EXERCISE REQUIREMENTS: Everything from the line containing "Module MemDemo." through the line containing "cdrom_read := fun" in the listing below should be copied exactly, and nothing more.

[Start of Attachment]

(* ===== verification/MemoryDemo.v ===== *)
(** * Memory map: concrete runs

    A machine with quiet devices and the theorems of MemoryLaws.v applied to
    programs of accesses on it. *)

From S2P Require Import Prelude Bus Rings Memory MemoryLaws.
Import Mem MemLaws.

Module MemDemo.

(** Devices that read 0 and ignore writes. *)
Definition silent {A} (s : A) : Z * A := (0, s).
#[export] Instance quiet_devices : Devices unit := {|
  psx_devices_mmio_sync := id;
  sio_tick := fun _ => id; sio_read := fun _ => silent; sio_write := fun _ _ => id;
  dma_read := fun _ => silent; dma_write := fun _ _ => id; dma_write_masked := fun _ _ _ => id;
  timers_read := fun _ => silent; timers_write := fun _ _ => id;
  cdrom_read := fun _ => silent; cdrom_write := fun _ _ => id;
  gpu_read_gpuread := silent; gpu_read_gpustat := silent; gpu_set_gp0_source := fun _ => id;
  gpu_write_gp0 := fun _ => id; gpu_write_gp1 := fun _ => id;
  mdec_read := fun _ => silent; mdec_write := fun _ _ => id;
  spu_read := fun _ => silent; spu_write := fun _ _ => id;
  overlay_loader_active_write_check := fun _ _ => id
|}.

Definition env (sr : Z) : Env := mkEnv (Some sr) 0 None 0 0 0 (-1) 0 0 0 false false.
Definition code0 : Code := mkCode no_pages 1 None 0 0 no_pages no_pages 0 0 (page_set 1 no_pages) (replicate 512 0).
Definition io0 : Io := mkIo (replicate 16 0) 0 0 0x7F 0x0D ∅ 0 0 0 0 0 0 0 0 0 0 0 (Rings.mkRing ∅ 0).
Definition rom0 : list Z := [0x13; 0x00; 0x08; 0x3C].
Definition start : State unit := mkState ∅ ∅ rom0 0 code0 io0 tt.

(** A word through KSEG0, one of its bytes through an uncached mirror, a store
    with the cache isolated, the scratchpad, the ROM, the expansion area and
    KSEG2. *)
Definition program : list Access :=
  [Store (env 0) Word 0x80001000 0x11223344; Load Byte 0xA0201002; Store (env 0x10000) Word 0x1000 0; Load Half 0x1002;
   Store (env 0) Half 0x1F800004 0xBEEF; Load Word 0x9F800004; Load Word 0xBFC00000; Load Byte 0x1F000000; Load Word 0xC0000000].

Lemma plain_dec w a :
  (0 <=? a) && (a <? 0x100000000) && (a mod bytes_of w =? 0) && match region a with Registers => false | _ => true end = true -> plain w a.
Proof. intros H. split; [lia|]. split; [lia|]. intros R. rewrite R in H. lia. Qed.

Lemma start_sim : Sim rom0 start ∅.
Proof.
  split; try done; [repeat constructor; lia|..]; try (intros i; unfold byte_at; cbn; rewrite lookup_empty; simpl; lia);
    intros i [x Hx]; cbn in Hx; by rewrite lookup_empty in Hx.
Qed.

Lemma memory_refines_flat_witness :
  (run program start).1 = [0x22; 0x1122; 0xBEEF; 0x3C080013; 0xFF; 0] /\
  (run program start).1 = (flat_run rom0 program ∅).1 /\ Sim rom0 (run program start).2 (flat_run rom0 program ∅).2.
Proof.
  split; [vm_compute; reflexivity|].
  apply (memory_refines_flat rom0 program start ∅); [|apply start_sim].
  repeat (apply Forall_cons; split; [apply plain_dec; reflexivity|]). apply Forall_nil. exact I.
Defined.

(** A half-word acknowledge of VBlank alone, in the low lane of I_STAT. *)
Lemma interrupt_lanes_exact_witness :
  i_stat (io (store Half (env 0) 0x9F801070 0xFFFE start)) = 0x7E /\
  Z.testbit (i_stat (io (store Half (env 0) 0x9F801070 0xFFFE start))) 0 =
    Z.testbit (i_stat (io (synced start))) 0 &&
      ((4 <=? 0) || negb (covers Half 0 0) || (11 <=? 0) || Z.testbit 0xFFFE (0 - 8 * (0 mod 4))).
Proof.
  split; [vm_compute; reflexivity|].
  apply (interrupt_lanes_exact Half (env 0) 0x9F801070 0 0xFFFE start);
    [lia|reflexivity|vm_compute; reflexivity|lia|reflexivity|lia].
Defined.

(** Eight zero bytes of text, one of which a store then changes. *)
Definition text : list Z := replicate 8 0.
Definition patched : State unit := store Byte (env 0) 0x80020005 7 (on_code (dirty_ram_register_text_image 0x20000 (Some text) 8) start).

Lemma text_guard_sound_witness :
  (dirty_ram_text_native_ok (env 0) 0x20000 (ram patched) (code patched)).1 = false /\
  exists image, text_ref_image (code patched) = Some image /\
    let native := (dirty_ram_text_native_ok (env 0) 0x20006 (ram patched) (code patched)).1 in
    let matches n := forall i, 0 <= i < n -> 0x20006 + i < 0x20000 + Z.of_nat (length text) ->
      byte_at (ram patched) (0x20006 + i) = aget image (0x20006 + i - 0x20000) in
    (native = true -> matches (Z.min 256 (4096 - 0x20006 mod 4096))) /\
    (matches 256 -> page_test (text_diverged_bitmap (code patched)) (page_of 0x20006) = false -> native = true).
Proof.
  split; [vm_compute; reflexivity|].
  apply (text_guard_sound 0x20000 text start patched (env 0) 0x20006); try reflexivity; try (simpl; lia).
  - vm_compute; discriminate.
  - intros i Hi. assert (In i [0; 1; 2; 3; 4; 5; 6; 7]) as Hin by (simpl in *; lia).
    repeat (destruct Hin as [<-|Hin]; [vm_compute; reflexivity|]). destruct Hin.
  - apply rtc_once. apply guard_store. apply plain_dec. reflexivity.
Defined.

(** Page 1 is watched: of three stores one hits it, through a mirror. *)
Definition stores : list Access :=
  [Store (env 0) Word 0x80201000 1; Load Word 0x1000; Store (env 0) Byte 0x2000 1; Store (env 0x10000) Byte 0x1000 1].

Lemma pagegen_counts_stores_witness :
  hit_count (overlay_watch_bitmap (code start)) 0x1000 0x2000 stores = 1 /\
  overlay_watch_pagegen_sum 0x1000 0x2000 (code (run stores start).2) =
    u32 (overlay_watch_pagegen_sum 0x1000 0x2000 (code start) + hit_count (overlay_watch_bitmap (code start)) 0x1000 0x2000 stores).
Proof.
  split; [vm_compute; reflexivity|].
  apply (pagegen_counts_stores stores start 0x1000 0x2000); [|split; [lia|vm_compute; reflexivity]|lia|reflexivity].
  repeat (apply Forall_cons; split; [apply plain_dec; reflexivity|]). apply Forall_nil. exact I.
Defined.

End MemDemo.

[End of Attachment]

OUTPUT OF THE EXERCISE:
Module MemDemo.

(** Devices that read 0 and ignore writes. *)
Definition silent {A} (s : A) : Z * A := (0, s).
#[export] Instance quiet_devices : Devices unit := {|
  psx_devices_mmio_sync := id;
  sio_tick := fun _ => id; sio_read := fun _ => silent; sio_write := fun _ _ => id;
  dma_read := fun _ => silent; dma_write := fun _ _ => id; dma_write_masked := fun _ _ _ => id;
  timers_read := fun _ => silent; timers_write := fun _ _ => id;
  cdrom_read := fun _ => silent; cdrom_write := fun _ _ => id;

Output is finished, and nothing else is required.